(Collected data entries)

(** * pi-search: postfix expression engine

    A shallow embedding of [main.go] (atoms, the front-biased value stack,
    [Parse], [Valid], [Evaluate], [Generate], [Improve] and the body of a
    [Search] worker) together with the properties of its specification.

    Conventions.
    - [Number] is Go's [float64]: the kernel's binary64 floats, with IEEE
      addition, multiplication, division, square root and comparison.
    - Go's [int] is a 64-bit two's complement integer: a [Z] wrapped by
      [wrap64] where the operands are arbitrary.  Counters bounded by the
      length of a slice ([size] in [Valid], loop indices) stay far inside the
      range and are plain integers.
    - A run-time panic (indexing an empty slice, a failed type assertion,
      [rand.Intn] of a non-positive bound) is the [None] of an [option].
    - [math/rand] is a sequence of raw draws consumed one per call.
    - [strconv.ParseFloat], [fmt.Sprint] on a [Number] and [math.Pow10]
      belong to Go's library and are parameters of the development. *)

From Stdlib Require Import ZArith Floats String Ascii List Lia Bool DecimalString.
From stdpp Require Import base option list.
From Equations Require Import Equations.
Import ListNotations.

Local Open Scope string_scope.
Local Open Scope list_scope.
Local Open Scope Z_scope.

(** ** Atom model *)

(** [type Operator string] with its four constants; the program converts no
    other string to an [Operator]. *)
Inductive Operator : Set := ADD | DIV | MUL | SQRT.

Definition Number : Set := float.

(** [type Atom interface { IsOperator() bool }], implemented by [Operator]
    and [Number] only. *)
Inductive Atom : Set :=
| Op (o : Operator)
| Num (n : Number).

Definition IsOperator (a : Atom) : bool :=
  match a with
  | Op _ => true
  | Num _ => false
  end.

(** The string behind each operator constant. *)
Definition symbol (o : Operator) : string :=
  match o with
  | ADD => "+"
  | DIV => "/"
  | MUL => "*"
  | SQRT => "√"
  end.

(** The type assertions [atom.(Number)] and [atom.(Operator)]: they panic on
    the other variant. *)
Definition asNumber (a : Atom) : option Number :=
  match a with
  | Num n => Some n
  | Op _ => None
  end.

Definition asOperator (a : Atom) : option Operator :=
  match a with
  | Op o => Some o
  | Num _ => None
  end.

(** ** Value stack *)

Record Stack : Set := mkStack { items : list Atom }.

Definition NewStack (its : list Atom) : Stack := mkStack its.

(** [Pop]: [s.items[0]] panics on an empty slice. *)
Definition Pop (s : Stack) : option (Atom * Stack) :=
  match items s with
  | [] => None
  | atom :: rest => Some (atom, mkStack rest)
  end.

Definition Len (s : Stack) : Z := Z.of_nat (length (items s)).

Definition Peek (s : Stack) : option Atom :=
  match items s with
  | [] => None
  | atom :: _ => Some atom
  end.

Definition Push (atom : Atom) (s : Stack) : Stack :=
  mkStack ([atom] ++ items s).

Definition Copy (s : Stack) : Stack := mkStack (items s).

(** ** Validator *)

(** The [switch atom] of [Valid]: a [Number] falls to the default case. *)
Definition valence (atom : Atom) : Z :=
  match atom with
  | Op ADD => 2
  | Op MUL => 2
  | Op DIV => 2
  | Op SQRT => 1
  | Num _ => 0
  end.

(** The [for _, atom := range s.items] loop of [Valid], with [size] as the
    loop-carried variable. *)
Fixpoint validLoop (its : list Atom) (size : Z) : bool :=
  match its with
  | [] => size =? 1
  | atom :: rest =>
      let size := size + (1 - valence atom) in
      if size <=? 0 then false else validLoop rest size
  end.

Definition Valid (s : Stack) : bool := validLoop (items s) 0.

(** ** Evaluator *)

(** [nums.Pop().(Number)] *)
Definition popNumber (nums : Stack) : option (Number * Stack) :=
  '(atom, nums) ← Pop nums;
  x ← asNumber atom;
  Some (x, nums).

(** One iteration of the loop of [Evaluate] once [curr] has been popped. *)
Definition evalAtom (curr : Atom) (nums : Stack) : option Stack :=
  if IsOperator curr then
    match curr with
    | Op ADD =>
        '(x, nums) ← popNumber nums;
        '(y, nums) ← popNumber nums;
        Some (Push (Num (y + x)%float) nums)
    | Op MUL =>
        '(x, nums) ← popNumber nums;
        '(y, nums) ← popNumber nums;
        Some (Push (Num (y * x)%float) nums)
    | Op DIV =>
        '(x, nums) ← popNumber nums;
        '(y, nums) ← popNumber nums;
        Some (Push (Num (y / x)%float) nums)
    | Op SQRT =>
        '(x, nums) ← popNumber nums;
        Some (Push (Num (PrimFloat.sqrt x)) nums)
    | Num _ => Some nums
    end
  else Some (Push curr nums).

(** [for stack.Len() > 0 { curr := stack.Pop(); ... }]: the copy is consumed
    from the front, one atom per iteration. *)
Fixpoint evalLoop (stack : list Atom) (nums : Stack) : option Stack :=
  match stack with
  | [] => Some nums
  | curr :: stack =>
      nums ← evalAtom curr nums;
      evalLoop stack nums
  end.

Definition Evaluate (s : Stack) : option float :=
  let nums := mkStack [] in
  let stack := Copy s in
  nums ← evalLoop (items stack) nums;
  top ← Peek nums;
  asNumber top.

(** ** Text: [strings.Split], [strings.Join] *)

(** [strings.Split(s, sep)] for a one-byte separator: one piece more than
    there are separators, so the empty string splits into one empty piece. *)
Fixpoint Split (s : string) (sep : ascii) : list string :=
  match s with
  | EmptyString => [EmptyString]
  | String c rest =>
      if Ascii.eqb c sep then EmptyString :: Split rest sep
      else
        match Split rest sep with
        | piece :: pieces => String c piece :: pieces
        | [] => [String c EmptyString]
        end
  end.

(** [strings.Join(elems, sep)] *)
Fixpoint Join (elems : list string) (sep : string) : string :=
  match elems with
  | [] => EmptyString
  | [elem] => elem
  | elem :: rest => elem ++ sep ++ Join rest sep
  end.

(** Indexing a slice with an [int]: out of range panics. *)
Definition index {A : Type} (l : list A) (i : Z) : option A :=
  if i <? 0 then None else l !! Z.to_nat i.

(** What [Parse] returns: the stack, or the error built from the offending
    token ([fmt.Errorf("couldn't parse %q: %w", unparsedAtom, err)]); the third
    case is a run-time panic. *)
Inductive ParseOutcome : Set :=
| Parsed (stack : Stack)
| ParseError (token : string)
| ParsePanic.

Section GoLibrary.

(** [strconv.ParseFloat(s, 64)]: [None] when it returns an error. *)
Variable ParseFloat : string → option Number.

(** [fmt.Sprint] applied to a [Number]. *)
Variable Sprint : Number → string.

(** ** Rendering *)

(** The loop of [String]: one piece of text per atom. *)
Fixpoint renderLoop (its : list Atom) (out : list string) : option (list string) :=
  match its with
  | [] => Some out
  | atom :: rest =>
      if IsOperator atom then
        o ← asOperator atom;
        renderLoop rest (out ++ [symbol o])
      else
        n ← asNumber atom;
        renderLoop rest (out ++ [Sprint n])
  end.

(** [func (s *Stack) String() string] *)
Definition StackString (s : Stack) : option string :=
  out ← renderLoop (items s) [];
  Some (Join out " ").

(** ** Parser *)

(** The [switch unparsedAtom] of [Parse]; [None] is the error return. *)
Definition parseAtom (unparsedAtom : string) : option Atom :=
  if String.eqb unparsedAtom "+" then Some (Op ADD)
  else if String.eqb unparsedAtom "*" then Some (Op MUL)
  else if String.eqb unparsedAtom "/" then Some (Op DIV)
  else if String.eqb unparsedAtom "√" then Some (Op SQRT)
  else
    match ParseFloat unparsedAtom with
    | Some num => Some (Num num)
    | None => None
    end.

(** First loop of [Parse]: [inl] carries the token of the error. *)
Fixpoint parseLoop (unparsedAtoms : list string) (parsedAtoms : list Atom)
  : string + list Atom :=
  match unparsedAtoms with
  | [] => inr parsedAtoms
  | unparsedAtom :: rest =>
      match parseAtom unparsedAtom with
      | None => inl unparsedAtom
      | Some parsedAtom => parseLoop rest (parsedAtoms ++ [parsedAtom])
      end
  end.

> Problem
What you retype should run from the first line of the entries above through the line containing "belong to Go's", exactly and in full.

> Task result
(** * pi-search: postfix expression engine

    A shallow embedding of [main.go] (atoms, the front-biased value stack,
    [Parse], [Valid], [Evaluate], [Generate], [Improve] and the body of a
    [Search] worker) together with the properties of its specification.

    Conventions.
    - [Number] is Go's [float64]: the kernel's binary64 floats, with IEEE
      addition, multiplication, division, square root and comparison.
    - Go's [int] is a 64-bit two's complement integer: a [Z] wrapped by
      [wrap64] where the operands are arbitrary.  Counters bounded by the
      length of a slice ([size] in [Valid], loop indices) stay far inside the
      range and are plain integers.
    - A run-time panic (indexing an empty slice, a failed type assertion,
      [rand.Intn] of a non-positive bound) is the [None] of an [option].
    - [math/rand] is a sequence of raw draws consumed one per call.
    - [strconv.ParseFloat], [fmt.Sprint] on a [Number] and [math.Pow10]
      belong to Go's library and are parameters of the development. *)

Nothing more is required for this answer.